The seagrass was likely killed by a chain reaction from pollution runoff, and some non-profits sued the EPA over their handling of the pollution. The runoff caused phytoplankton blooms, which in turn blocked light from the grass.
Now, a new study published in Frontiers in Marine Science seeks to remedy the problem by investigating the loss of seagrass and assisting with ecosystem restoration.
“Light is mandatory for growth and survival of seagrasses,” said study co-author Dr. Dennis Hanisak, a research professor at Florida Atlantic University (FAU) Harbor Branch. “Reduced light causes changes in the physiology and the size and shape of seagrass, such as decreased leaf length, leaf width, leaves per shoot, and shoot growth. Seagrasses can cope with reduced light for short periods, however, once poor clarity becomes chronic or recurrent, detrimental effects on survival, resilience, and recovery arise.”

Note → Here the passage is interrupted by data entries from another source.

(* ===== verification/CacheFileFakeIP.v ===== *)
(** * The cache file as FakeIP storage

    The buckets of the cache file implement the storage interface of the FakeIP
    store, whatever the database does on errors, and the cursors saved when the
    store is closed are found again when it is started. *)

From S2P Require Import Prelude.
From S2P Require Import GoText.
From S2P Require Import Bytes.
From S2P Require Import NetIP.
From S2P Require Import Libs.
From S2P Require Import FakeIP.
From S2P Require Import FakeIPTheorems.
From S2P Require Import Bolt.
From S2P Require Import CacheFile.
Local Open Scope string_scope.
Local Open Scope Z_scope.

(** ** Keys *)

Lemma AsSlice_inj a b : storable a -> storable b -> Addr.AsSlice a = Addr.AsSlice b -> a = b.
Proof.
  intros (Ha & Hza & Hwa) (Hb & Hzb & Hwb) E. unfold Addr.wf in *.
  assert (Hl : length (Addr.AsSlice a) = length (Addr.AsSlice b)) by by rewrite E.
  pose proof (f_equal be_value E) as Ev.
  destruct a as [|n|n [|? ?]], b as [|m|m [|? ?]]; try done;
    cbn [Addr.AsSlice Addr.bits Addr.BitLen] in *; rewrite ?be_bytes_length in Hl; try done;
    f_equal; rewrite !be_value_bytes_small in Ev; done.
Qed.

Lemma AsSlice_key a : storable a -> Addr.AsSlice a <> [] /\ Addr.AsSlice a <> keyMetadata.
Proof.
  intros (Ha & _). assert (length (Addr.AsSlice a) = 4 \/ length (Addr.AsSlice a) = 16)%nat.
  { destruct a; [done|..]; cbn [Addr.AsSlice]; rewrite be_bytes_length; auto. }
  split; intros E; rewrite E in *; vm_compute in H; naive_solver.
Qed.

Definition domainBucketOf (v6 : bool) : list Z :=
  if v6 then bucketFakeIPDomain6 else bucketFakeIPDomain4.

Lemma domainBucket_of a : storable a -> domainBucket a = domainBucketOf (Addr.Is6 a).
Proof. intros (Ha & _). by destruct a. Qed.

Lemma domainBucketOf_ne v6 : [domainBucketOf v6] <> [bucketFakeIP].
Proof. by destruct v6. Qed.
Lemma domainBucketOf_inj v w : [domainBucketOf v] = [domainBucketOf w] -> v = w.
Proof. by destruct v, w. Qed.

Section cache.
Context `{L : Libs} `{B : Bbolt} (reopen : bool).

(** ** The buckets hold a mapping *)

Record fakeipOk (db : BoltDB) : Prop := {
  fo_inverse : forall v6 d a, storable a -> Addr.Is6 a = v6 ->
    bolt_get db [domainBucketOf v6] (string_bytes d) = Some (Addr.AsSlice a)
    <-> bolt_get db [bucketFakeIP] (Addr.AsSlice a) = Some (string_bytes d);
  fo_address : forall v6 k v, bolt_get db [domainBucketOf v6] k = Some v ->
    exists a, storable a /\ Addr.Is6 a = v6 /\ v = Addr.AsSlice a;
  fo_domain : forall a v, storable a -> bolt_get db [bucketFakeIP] (Addr.AsSlice a) = Some v ->
    v <> [] /\ bytes_ok v;
  fo_metadata : forall v, bolt_get db [bucketFakeIP] keyMetadata = Some v ->
    exists m, metadataOk m /\ v = FakeIPMetadata_MarshalBinary m }.

(** A cache file with nothing pending, over such a database or closed. *)
Record cacheOk (c : CacheFile) : Prop := {
  co_db : forall db, cf_db c = Some db -> fakeipOk db;
  co_domain : cf_saveDomain c = ∅;
  co_4 : cf_saveAddress4 c = ∅;
  co_6 : cf_saveAddress6 c = ∅ }.

(** The stored domain of an address. *)
Definition dbView (db : BoltDB) (a : Addr) : option string :=
  match bolt_get db [bucketFakeIP] (Addr.AsSlice a) with
  | Some v => Some (bytes_string v)
  | None => None
  end.
Definition cacheView (c : CacheFile) (a : Addr) : option string :=
  match cf_db c with Some db => dbView db a | None => None end.

Lemma bytes_string_empty v : bytes_ok v -> v <> [] -> String.eqb (bytes_string v) "" = false.
Proof.
  intros Hv Hne. apply String.eqb_neq. intros E. apply Hne.
  by rewrite <- (string_bytes_string v Hv), E.
Qed.

Lemma load_view c a : cacheOk c -> storable a -> CacheFile_FakeIPLoad reopen c a = cacheView c a.
Proof.
  intros [Hdb Hd _ _] Ha. unfold CacheFile_FakeIPLoad, cacheView, view, dbView.
  rewrite Hd, lookup_empty. destruct (cf_db c) as [db|]; [|done]. specialize (Hdb db eq_refl).
  destruct (bolt_bucket db [bucketFakeIP]) eqn:E; cbn [negb].
  - destruct (bolt_get db _ _) as [v|] eqn:Ev; cbn [fst from_option]; [|done].
    destruct (fo_domain _ Hdb a v Ha Ev). by rewrite bytes_string_empty.
  - by rewrite bolt_get_nobucket.
Qed.

Lemma load_domain_db c d v6 :
  cacheOk c ->
  CacheFile_FakeIPLoadDomain reopen c d v6 =
  match cf_db c with
  | Some db => match bolt_get db [domainBucketOf v6] (string_bytes d) with
               | Some v => Some (M_AddrFromIP v)
               | None => None
               end
  | None => None
  end.
Proof.
  intros [Hdb _ H4 H6]. unfold CacheFile_FakeIPLoadDomain, view. rewrite H4, H6, !lookup_empty.
  assert (E : (if v6 then bucketFakeIPDomain6 else bucketFakeIPDomain4) = domainBucketOf v6)
    by by destruct v6. rewrite E.
  replace (if negb v6 then @None Addr else None) with (@None Addr) by by destruct v6.
  destruct (cf_db c) as [db|]; [|done]. specialize (Hdb db eq_refl).
  destruct (bolt_bucket db [domainBucketOf v6]) eqn:Eb; cbn [negb].
  - destruct (bolt_get db _ _) as [v|] eqn:Ev; cbn [fst from_option]; [|by rewrite M_AddrFromIP_nil].
    destruct (fo_address _ Hdb v6 _ _ Ev) as (a & (Hv & Hz & Hw) & _ & ->).
    unfold id. by rewrite M_AddrFromIP_slice, Hv.
  - by rewrite bolt_get_nobucket.
Qed.

Lemma load_domain_view c d v6 a :
  cacheOk c ->
  CacheFile_FakeIPLoadDomain reopen c d v6 = Some a
  <-> storable a /\ cacheView c a = Some d /\ Addr.Is6 a = v6.
Proof.
  intros Hc. rewrite load_domain_db by done. unfold cacheView, dbView.
  destruct (cf_db c) as [db|] eqn:Edb; [|naive_solver]. pose proof (co_db _ Hc db Edb) as Hdb. split.
  - destruct (bolt_get db [domainBucketOf v6] _) as [v|] eqn:Ev; [|done]. intros [= <-].
    destruct (fo_address _ Hdb v6 _ _ Ev) as (a & Ha & H6 & ->). pose proof Ha as (Hv & Hz & Hw).
    rewrite M_AddrFromIP_slice by done. split_and!; [done| |done].
    apply (fo_inverse _ Hdb v6 d a Ha H6) in Ev. by rewrite Ev, bytes_string_bytes.
  - intros (Ha & Hv & H6). destruct (bolt_get db [bucketFakeIP] _) as [v|] eqn:Ev; [|done].
    injection Hv as <-. destruct (fo_domain _ Hdb a v Ha Ev) as [_ Hok].
    rewrite <- (string_bytes_string v Hok) in Ev. apply (fo_inverse _ Hdb v6 _ a Ha H6) in Ev.
    rewrite Ev. destruct Ha as (? & ? & ?). by rewrite M_AddrFromIP_slice.
Qed.

(** ** Storing *)

Section storeTx.
Context (a : Addr) (d : string) (db db' : BoltDB) (u : unit).
Context (Ha : storable a) (Htx : FakeIPStoreTx a d db = Ok (u, db')).
Notation dom := [domainBucketOf (Addr.Is6 a)].

Lemma storeTx_get q k :
  bolt_get db' q k =
  if decide (q = dom /\ k = string_bytes d) then Some (Addr.AsSlice a)
  else if decide (q = dom /\ bolt_get db [bucketFakeIP] (Addr.AsSlice a) = Some k) then None
  else if decide (q = [bucketFakeIP] /\ k = Addr.AsSlice a) then Some (string_bytes d)
  else bolt_get db q k.
Proof.
  unfold FakeIPStoreTx in Htx. rewrite domainBucket_of in Htx by done. inv_bind.
  subst db'. rename a0 into db1, a1 into db2, a2 into db3, a3 into db4, a4 into db5.
  rewrite (bolt_create_get _ _ _ _ _ Hr) in Hr2.
  rewrite (bolt_put_get _ _ _ _ _ q k Hr3). case_decide; [done|].
  assert (E : bolt_get db4 q k = if decide (q = dom /\
      bolt_get db [bucketFakeIP] (Addr.AsSlice a) = Some k) then None else bolt_get db3 q k).
  { destruct (bolt_get db [bucketFakeIP] _) as [old|] eqn:Eo.
    - rewrite (bolt_delete_get _ _ _ _ q k Hr2). repeat case_decide; naive_solver.
    - injection Hr2 as <-. by rewrite decide_False by naive_solver. }
  rewrite E. case_decide; [done|].
  rewrite (bolt_create_get _ _ _ _ _ Hr1), (bolt_put_get _ _ _ _ _ q k Hr0).
  case_decide; [done|]. apply (bolt_create_get _ _ _ _ _ Hr).
Qed.

Lemma storeTx_domain : string_bytes d <> [].
Proof.
  intros E. unfold FakeIPStoreTx in Htx. rewrite E in Htx.
  inv_bind. by rewrite bolt_put_key in Hr3.
Qed.

Lemma storeTx_address k :
  bolt_get db' [bucketFakeIP] k =
  if decide (k = Addr.AsSlice a) then Some (string_bytes d) else bolt_get db [bucketFakeIP] k.
Proof.
  rewrite storeTx_get.
  rewrite !(decide_False (P := [bucketFakeIP] = dom /\ _))
    by (intros [E _]; by apply (domainBucketOf_ne (Addr.Is6 a))).
  destruct (decide (k = _)) as [->|Hne]; [by rewrite decide_True|].
  by rewrite decide_False by naive_solver.
Qed.

Lemma storeTx_slice b :
  storable b -> bolt_get db' [bucketFakeIP] (Addr.AsSlice b) =
  if decide (b = a) then Some (string_bytes d) else bolt_get db [bucketFakeIP] (Addr.AsSlice b).
Proof.
  intros Hb. rewrite storeTx_address. destruct (decide (b = a)) as [->|Hne]; [by rewrite decide_True|].
  rewrite decide_False; [done|]. intros E. by apply Hne, AsSlice_inj.
Qed.

Lemma storeTx_dom v6 k :
  bolt_get db' [domainBucketOf v6] k =
  if decide (v6 = Addr.Is6 a) then
    if decide (k = string_bytes d) then Some (Addr.AsSlice a)
    else if decide (bolt_get db [bucketFakeIP] (Addr.AsSlice a) = Some k) then None
    else bolt_get db [domainBucketOf v6] k
  else bolt_get db [domainBucketOf v6] k.
Proof.
  rewrite storeTx_get.
  rewrite (decide_False (P := [domainBucketOf v6] = [bucketFakeIP] /\ _))
    by (intros [E _]; by apply (domainBucketOf_ne v6)).
  destruct (decide (v6 = Addr.Is6 a)) as [->|Hne].
  - repeat case_decide; naive_solver.
  - rewrite !decide_False; [done|..]; intros [E _]; by apply Hne, domainBucketOf_inj.
Qed.

Lemma storeTx_view b :
  storable b -> dbView db' b = if decide (b = a) then Some d else dbView db b.
Proof.
  intros Hb. unfold dbView. rewrite storeTx_slice by done.
  destruct (decide (b = a)); [by rewrite bytes_string_bytes|done].
Qed.

Lemma storeTx_inverse v6 d' b :
  fakeipOk db -> bolt_get db dom (string_bytes d) = None -> storable b -> Addr.Is6 b = v6 ->
  bolt_get db' [domainBucketOf v6] (string_bytes d') = Some (Addr.AsSlice b)
  <-> bolt_get db' [bucketFakeIP] (Addr.AsSlice b) = Some (string_bytes d').
Proof.
  intros Hdb Hnone Hb H6. rewrite storeTx_slice, storeTx_dom by done.
  pose proof (fo_inverse _ Hdb v6 d' b Hb H6) as Hinv.
  destruct (decide (v6 = Addr.Is6 a)) as [Ev|Hv].
  2: { rewrite (decide_False (P := b = a)); [done|]. intros ->. done. }
  pose proof (fo_inverse _ Hdb v6 d' a Ha (eq_sym Ev)) as Hinva. rewrite <- Ev in Hnone.
  destruct (decide (string_bytes d' = string_bytes d)) as [Ed|Ed].
  - apply string_bytes_inj in Ed as ->. destruct (decide (b = a)) as [->|Hne]; [done|].
    rewrite <- Hinv, Hnone. split; [|done]. intros [= E]. by destruct Hne; apply AsSlice_inj.
  - assert (Hd : d' <> d) by congruence.
    destruct (decide (b = a)) as [->|Hne]; destruct (decide (bolt_get db [bucketFakeIP] _ = _)) as [Eo|Eo].
    + split; [done|]. intros [= E]. by rewrite E in Ed.
    + rewrite Hinva. split; [done|]. intros [= E]. by rewrite E in Ed.
    + split; [done|]. intros E. apply Hinv in E. apply Hinva in Eo. rewrite E in Eo.
      injection Eo as E'. by destruct Hne; apply AsSlice_inj.
    + done.
Qed.

Lemma storeTx_ok :
  fakeipOk db -> bolt_get db dom (string_bytes d) = None -> fakeipOk db'.
Proof.
  intros Hdb Hnone. split.
  - intros v6 d' b Hb H6. by apply storeTx_inverse.
  - intros v6 k v. rewrite storeTx_dom. destruct (decide (v6 = Addr.Is6 a)) as [->|].
    + case_decide; [intros [= <-]; by exists a|]. case_decide; [done|]. apply (fo_address _ Hdb).
    + apply (fo_address _ Hdb).
  - intros b v Hb. rewrite storeTx_slice by done. case_decide; [|by apply (fo_domain _ Hdb)].
    intros [= <-]. split; [apply storeTx_domain|apply string_bytes_ok].
  - intros v. rewrite storeTx_address. rewrite decide_False; [apply (fo_metadata _ Hdb)|].
    intros E. by apply (AsSlice_key a Ha).
Qed.
End storeTx.

(** A transaction that fails keeps the database, a panic resets it. *)
Lemma fakeipOk_empty : fakeipOk bolt_empty.
Proof.
  assert (E : forall q k, bolt_get bolt_empty q k = None)
    by (intros q k; apply bolt_get_nobucket, bolt_empty_bucket).
  split; intros *; rewrite !E; naive_solver.
Qed.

The study showed that from 1943 to 1994, about 7,400 acres of seagrass were lost. Between 2011 and 2019, approximately 58 percent of seagrass was lost.
“Multiple anthropogenic stressors affect seagrasses by reducing water clarity, particularly at the deep edge of a bed or the light-limited depth of colonization,” wrote the study authors.
“Reduced light also causes changes in the physiology and morphology of seagrass, such as decreased leaf length, leaf width, leaves per shoot, and shoot growth.”
“Seagrasses can cope with reduced light for short periods, but once poor clarity becomes chronic or recurrent, detrimental effects on survival, resilience, and recovery emerge.”
The researchers noted that reduced availability of light is not the only stressor affecting seagrass. They explained that salinity and temperature are two additional stressors, which are not related to physical disturbance or excessive nutrient loads. The research team is working to grow seagrass in an effort to restore some of what has been lost.
“We are maintaining the seagrass nursery in a ‘ready mode’ so that we can readily partner with agencies and other interested parties in experimentation or pilot studies for seagrass restoration efforts,” said Dr. Hanisak.
This effort to understand the loss of seagrass is critical in reversing the trend and restoring the habitat to hopefully support a healthy population of manatees into the future. The Florida Power & Light Company (FPL) is providing the funding to operate the nursery for at least three years.
“This gift and continued support from FPL is helping our ongoing research in marine science and technology and addressing critical issues affecting our marine ecosystems,” said Dr. Jim Sullivan, executive director of FAU Harbor Branch.
“With this funding, our researchers are applying unique techniques to help repair the damages to the crucial aquatic plants that are essential to the health of the Indian River Lagoon, and moreover, critical for the survival of our beloved lagoon manatees that are dependent on this dietary staple.”